慣れは恐い。馴れ馴れしくなったりするのも恐い。初めて会った時のような気持ちで、明日の花と向き合ってみられたらいい。

破調 240508

2024/5/11

1970年代にジェントル・ジャイアントという英国のロック・バンドが、少し活躍した。本国ではどれくらいの人気だったか知らないが、日本ではマニア御用達のバンドで、それを聴いていることを自慢したくても、ほとんど知られていないから話にならなかった。

今は、ダウンロードすれば聴けるが、昔は聴かせたい奴の家へLPレコードを持って行くか、自宅へ呼んで聴かせるしかなかった。互いに手間暇をかけ、リスクを負って友達づきあいをした。

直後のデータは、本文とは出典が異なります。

(** Credit is refused only when every datagram has been given up for it; and no
    datagram is given up while the limits carry the fragment beside them. *)
Lemma acquire_loop_spec fuel key n ls s : inv ls s -> 0 < n <= u64_max -> (size (fr_assemblies s.1) < fuel)%nat ->
  wp (acquire_fragment_credit_loop b fuel key n) s
    (fun c s' => c = credit_of n (missing key s') /\ inv (needed n (missing key s') ++ ls) s' /\ evicted_from s s' /\
       (affords b rest (needed n (missing key s) ++ ls ++ map_leases assembly_leases (fr_assemblies s.1)) -> s'.1 = s.1))
    (fun e s' => refused_budget e /\ inv ls s' /\ evicted_from s s' /\ fr_assemblies s'.1 = ∅ /\
       ~ affords b rest (needed n true ++ ls) /\
       ~ affords b rest (needed n (missing key s) ++ ls ++ map_leases assembly_leases (fr_assemblies s.1))).
Proof.
  revert s. induction fuel as [|fuel IH]; intros s I Hn Hf; [lia|]. cbn [acquire_fragment_credit_loop]. do 4 wp_step.
  fold (missing key s). eapply wp_mono; [by apply (try_credit_spec n (missing key s) s _ (fi_accounts _ _ _ _ I))|..].
  - intros c s' (-> & E & A). wp_step. unfold missing. rewrite E. fold (missing key s). split_and!; [done| | |done].
    + eapply frag_inv_ledger; [exact I|done|]. by rewrite <- (assoc_L (++)).
    + by apply evicted_ledger.
  - intros e s1 (He & E & A & Na). assert (inv ls s1) as I1 by (by eapply frag_inv_ledger).
    wp_step. eapply wp_mono; [by apply (evict_spec ls)| |done]. intros found s2 (I2 & F). rewrite E in F. wp_step.
    + rewrite H1 in F. destruct F as (k & a & Ea & R & Hmin). rewrite <- E in Ea, Hmin.
      pose proof (removed_evicted k a s1 s2 Ea R Hmin) as V.
      assert (forall s', evicted_from (count_stats st_evicted s2.1, s2.2) s' -> evicted_from s s') as V'.
      { intros s' V0. destruct (V s') as [[] ? ? ?]; [by destruct V0 as [[] ? ? ?]; split; [split|..]|].
        split; [split|..]; try congruence. }
      unfold on_reassembler. do 2 wp_step. eapply wp_mono; [apply IH; [by apply inv_stats|done|]|..].
      * cbn. rewrite (rm_assemblies _ _ _ R). rewrite map_size_delete_Some by (by eexists). rewrite E in *. pose proof (map_size_ne_0_lookup_2 (fr_assemblies s.1) k ltac:(by eexists)). lia.
      * intros c s' (-> & J & Ev & _). split_and!; [done|done|by apply V'|done].
      * intros e' s' (He' & J & Ev & M & Na' & _). split_and!; [done|done|by apply V'|done|done|done].
    + rewrite H1 in F. destruct F as (-> & M). wp_step.
      split_and!; [done|done|by apply evicted_ledger|by rewrite E| |done]. rewrite M in Na. cbn in Na.
      unfold missing in Na. rewrite M, lookup_empty in Na. unfold map_leases in Na.
      rewrite map_to_list_empty in Na. cbn in Na. by rewrite app_nil_r in Na.
Qed.

(** ** Opening a datagram *)

(** The state a call works on once it has expired what is due at [now]. *)
Record ready (now : Z) ls s : Prop := {
  rd_inv : inv ls s;
  rd_now : 0 <= now < u64_max;
  rd_last : fr_now_ms s.1 = now;
  rd_current : tq_current (fr_expiry s.1) = now / fr_expiry_tick_ms s.1;
  rd_ids : tq_ids (fr_expiry s.1) < u64_max;
  rd_serial : fr_next_eviction_serial s.1 < u64_max
}.

Lemma ready_frame now ls ls' s s' : ready now ls s -> same_clock s.1 s'.1 ->
  tq_ids (fr_expiry s'.1) = tq_ids (fr_expiry s.1) -> fr_next_eviction_serial s'.1 = fr_next_eviction_serial s.1 ->
  inv ls' s' -> ready now ls' s'.
Proof. intros [] [] ? ? ?. split; congruence. Qed.

(** The next serial has never been used. *)
Lemma next_eviction_key_spec now s : tables_ok s.1 -> fr_next_eviction_serial s.1 < u64_max ->
  wp (next_eviction_key now) s
    (fun ek s' => ek = (now, fr_next_eviction_serial s.1) /\ (fr_eviction_index s.1 !! ek = None) /\
       s' = (set_fr_serial (fr_next_eviction_serial s.1 + 1) s.1, s.2))
    (fun _ _ => False).
Proof.
  intros T Hs. pose proof (ta_serial0 _ T) as H0'. unfold next_eviction_key. do 2 wp_step. cbn [next_eviction_key_loop]. do 2 wp_step.
  unfold on_reassembler. do 2 wp_step. rewrite wrap64_small by lia.
  destruct (fr_eviction_index s.1 !! (now, fr_next_eviction_serial s.1)) as [k|] eqn:E.
  - apply (ta_serial _ T) in E. cbn in E. lia.
  - rewrite bool_decide_true by done. by wp_step.
Qed.

Definition fresh_assembly (protocol now : Z) (timer : TimerId) (ek : Z * Z) (metadata : BudgetLease) : Assembly :=
  mkAssembly None None protocol [] None now timer ek metadata.

Lemma fresh_ok k protocol now timer ek metadata : assembly_ok k (fresh_assembly protocol now timer ek metadata).
Proof. by split. Qed.

Lemma insert_tables key a r : fr_assemblies r !! key = None ->
  0 <= as_created_at_ms a <= fr_now_ms r -> as_eviction_key a = (as_created_at_ms a, fr_next_eviction_serial r) ->
  assembly_ok key a -> tables_ok r ->
  tables_ok (count_stats (st_active (Z.of_nat (size (<[key := a]> (fr_assemblies r)))))
    (set_fr_tables (<[key := a]> (fr_assemblies r)) (<[as_eviction_key a := key]> (fr_eviction_index r))
       (set_fr_serial (fr_next_eviction_serial r + 1) r))).
Proof.
  intros N Hc He Ha [T1 T2 T3 T4 T5 T6].
  assert (fr_eviction_index r !! as_eviction_key a = None) as Ni.
  { destruct (fr_eviction_index r !! as_eviction_key a) as [k|] eqn:E; [|done]. apply T3 in E. rewrite He in E. cbn in E. lia. }
  split; cbn.
  - intros k x [[<- <-]|[_ Hx]]%lookup_insert_Some; [by rewrite He|eauto].
  - intros ek k. rewrite lookup_insert_Some, T2. setoid_rewrite lookup_insert_Some. split.
    + intros [[<- <-]|(Hne & x & Ex & <-)]; [naive_solver|]. exists x. split; [|done]. right. split; [congruence|done].
    + intros (x & [[<- <-]|[Hne Ex]] & <-); [by left|]. right. split; [|by exists x]. intros Heq.
      assert (fr_eviction_index r !! as_eviction_key x = Some k) by (apply T2; by exists x). congruence.
  - intros ek k [[<- _]|[_ Hx]]%lookup_insert_Some; [rewrite He; cbn; lia|]. apply T3 in Hx. lia.
  - lia.
  - intros k x [[<- <-]|[_ Hx]]%lookup_insert_Some; eauto.
  - done.
Qed.

Record opened (key : FragmentKey) (protocol now : Z) (metadata : BudgetLease) s s' : Prop := {
  op_clock : same_clock s.1 s'.1;
  op_ids : tq_ids (fr_expiry s'.1) = tq_ids (fr_expiry s.1) + 1;
  op_serial : fr_next_eviction_serial s'.1 = fr_next_eviction_serial s.1 + 1;
  op_assemblies : exists timer ek,
    fr_assemblies s'.1 = <[key := fresh_assembly protocol now timer ek metadata]> (fr_assemblies s.1)
}.

Lemma open_spec key protocol now metadata ls s c : ready now (metadata :: ls) s ->
  fr_assemblies s.1 !! key = None -> cr_assembly_metadata c = Some metadata ->
  wp (open_assembly key protocol now c) s
    (fun _ s' => inv ls s' /\ opened key protocol now metadata s s') (fun _ _ => False).
Proof.
  intros [I Hn Hl Hc Hi Hs] N E. destruct I as [C T Ti A]. unfold open_assembly. wp_step. rewrite E. apply wp_lift. cbn [ok_or].
  apply wp_holding. do 2 wp_step. unfold on_expiry. wp_step. apply wp_on.
  pose proof (effective_range s.1 (fr_timeout_divisor s.1) ltac:(apply C) ltac:(apply C)) as He.
  assert (fr_expiry_tick_ms s.1 = safe_tick (fr_timeout_ms s.1)) as Hk by apply (co_tick _ C).
  destruct (schedule_in_range (fr_expiry s.1) key now (fr_timeout_ms s.1)
    (sat_add now (effective_timeout s.1 (fr_timeout_divisor s.1)))) as (w' & id & E1 & K & P0 & P1 & Tk & Cu & Id);
    try done; try apply C; try (unfold sat_add; lia); [rewrite (co_queue_tick _ C); apply C|congruence|].
  rewrite E1. wp_step. eapply wp_mono; [apply next_eviction_key_spec; [by apply set_expiry_tables|done]| |done].
  intros ek s' (-> & _ & ->). unfold on_reassembler. wp_step. cbn [fst snd fr_next_eviction_serial set_fr_expiry].
  split; [|split; [by split|done|done|]; by eexists _, _].
  set (a := fresh_assembly protocol now id (now, fr_next_eviction_serial s.1) metadata).
  pose proof (insert_tables key a (set_fr_expiry w' s.1) N) as T'. cbn in T'.
  split.
  - destruct C. split; cbn; try done; congruence.
  - apply T'; [lia|done|apply fresh_ok|by apply set_expiry_tables].
  - cbn. rewrite P1. replace (safe_tick (fr_timeout_ms s.1)) with (fr_expiry_tick_ms s.1).
    by apply (timed_insert as_expiry_timer (deadline_of s.1) _ _ _ key a).
  - cbn. eapply accounts_perm; [|exact A]. rewrite (map_leases_insert assembly_leases _ key _ N). cbn.
    solve_Permutation.
Qed.

(** ** Extending a datagram *)
Lemma put_put key a a' r : put key a' (put key a r) = put key a' r.
Proof. unfold put, set_fr_tables. cbn. by rewrite insert_insert_eq. Qed.

Lemma wp_put_assembly key a s (Q : unit -> fstate -> Prop) X : Q tt (put key a s.1, s.2) -> wp (put_assembly key a) s Q X.
Proof. done. Qed.

(** Replacing a datagram by one of the same age that holds more. *)
Lemma put_inv xs ls key a a' s : inv (xs ++ ls) s -> fr_assemblies s.1 !! key = Some a -> assembly_ok key a' ->
  as_created_at_ms a' = as_created_at_ms a -> as_eviction_key a' = as_eviction_key a ->
  as_expiry_timer a' = as_expiry_timer a -> Permutation (assembly_leases a') (xs ++ assembly_leases a) ->
  inv ls (put key a' s.1, s.2).
Proof.
  intros [C T Ti A] E Ha Hc He Hi P. split.
  - by destruct C.
  - by apply (put_tables key a).
  - cbn. apply (timed_replace _ _ _ _ _ _ a); try done. unfold deadline_of. by rewrite Hc.
  - cbn. eapply accounts_perm; [|exact A]. rewrite (map_leases_replace assembly_leases _ _ _ a' E).
    rewrite (map_leases_delete assembly_leases _ _ _ E), P. solve_Permutation.
Qed.

Section Extending.
Context (key : FragmentKey) (f : FragmentInfo) (fp header : list Z) (previous : option Z) (end_ : Z).
Abbreviation ext := (extended f fp header previous end_).

Lemma extended_frame c a : as_created_at_ms (ext c a) = as_created_at_ms a /\ as_eviction_key (ext c a) = as_eviction_key a /\
  as_expiry_timer (ext c a) = as_expiry_timer a /\ as_metadata (ext c a) = as_metadata a.
Proof. unfold extended. by destruct (offset_bytes f =? 0), (more_fragments f). Qed.

Lemma extended_leases c a : assembly_ok key a -> admissible key f fp header previous end_ a ->
  Permutation (assembly_leases (ext c a)) (credit_leases c ++ assembly_leases a).
Proof.
  intros O A. destruct (extended_pieces key f fp header previous end_ c a O A) as (_ & _ & P). unfold assembly_leases.
  destruct (extended_frame c a) as (_ & _ & _ & ->). rewrite !flat_map_concat_map, P. cbn. done.
Qed.

Lemma add_piece_spec c ls s a : inv (credit_leases c ++ ls) s -> fr_assemblies s.1 !! key = Some a ->
  admissible key f fp header previous end_ a ->
  wp (add_piece key f fp header previous end_ c) s
    (fun a' s' => a' = ext c a /\ inv ls s' /\ same_clock s.1 s'.1 /\ tq_ids (fr_expiry s'.1) = tq_ids (fr_expiry s.1) /\
       fr_next_eviction_serial s'.1 = fr_next_eviction_serial s.1 /\
       fr_assemblies s'.1 = <[key := ext c a]> (fr_assemblies s.1))
    (fun _ _ => False).
Proof.
  intros I E A. pose proof (ta_assembly _ (fi_tables _ _ _ _ I) key a E) as O.
  destruct (extended_frame c a) as (F1 & F2 & F3 & _).
  pose proof (put_inv _ _ key a (ext c a) s I E (extended_ok _ _ _ _ _ _ c a O A) F1 F2 F3 (extended_leases c a O A)) as J.
  destruct (extended_pieces key f fp header previous end_ c a O A) as (_ & P2 & _). cbn zeta in P2.
  unfold add_piece. apply wp_holding. do 3 wp_step. rewrite E. apply wp_lift. cbn [ok_or].
  set (a1 := if offset_bytes f =? 0 then with_header header previous a else a).
  assert (as_pieces a1 = as_pieces a /\ as_total_payload_len a1 = as_total_payload_len a) as [E1 E2]
    by (unfold a1; by destruct (offset_bytes f =? 0)).
  wp_step. apply wp_put_assembly. wp_step.
  eapply (wp_mono _ _ (fun a2 s' => a2 = (if more_fragments f then a1 else with_total end_ a1) /\ s' = (put key a1 s.1, s.2))
    _ (fun _ _ => False)); [| |done].
  { rewrite E2. destruct (more_fragments f) eqn:Hm; [by wp_step|].
    destruct (as_total_payload_len a) as [total|] eqn:Et; [|by wp_step].
    rewrite (admissible_final _ _ _ _ _ _ a total O A Hm Et), Z.eqb_refl. by wp_step. }
  intros a2 s' [-> ->]. set (a2 := if more_fragments f then a1 else with_total end_ a1).
  assert (as_pieces a2 = as_pieces a) as E3 by (rewrite <- E1; unfold a2; by destruct (more_fragments f)).
  rewrite E3. set (p := mkPiece _ _ _ _) in *.
  destruct (insert_piece (offset_bytes f) p (as_pieces a)) as [pieces old] eqn:Ei. cbn in P2. subst old. cbn [drop_leases foldl].
  assert (with_pieces pieces a2 = ext c a) as Ea.
  { unfold extended. fold a1. fold a2. fold p. by rewrite E3, Ei. }
  rewrite Ea. unfold on_ledger. do 2 wp_step. wp_step. apply wp_put_assembly. unfold on_reassembler. do 3 wp_step.
  cbn [fst snd]. rewrite put_put. split_and!; try done. by apply (inv_stats b rest st_buffered ls (put key (ext c a) s.1, s.2)).
Qed.
End Extending.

そのバンド・メンバーは、クラシック音楽の演奏や作曲をたしなんでいて、演奏技術に破綻をきたすことが全くなかったかわりに、1曲の中でリズムの切り換えや転調を多用するし、何より特徴的なのが、特にリズムにおいて躓くような部分を挿入しないではいられないという問題児たちだったのである。美しいだけでは済まさないという根性があった。心地よく聴いて寛いでいても、必ずリズムが破調をきたして神経が逆立つというトラップが仕掛けてあるのだった。

そんなのを聴いて育った私だから、いけばなにも、ついつい破調を組み込んでしまうのである。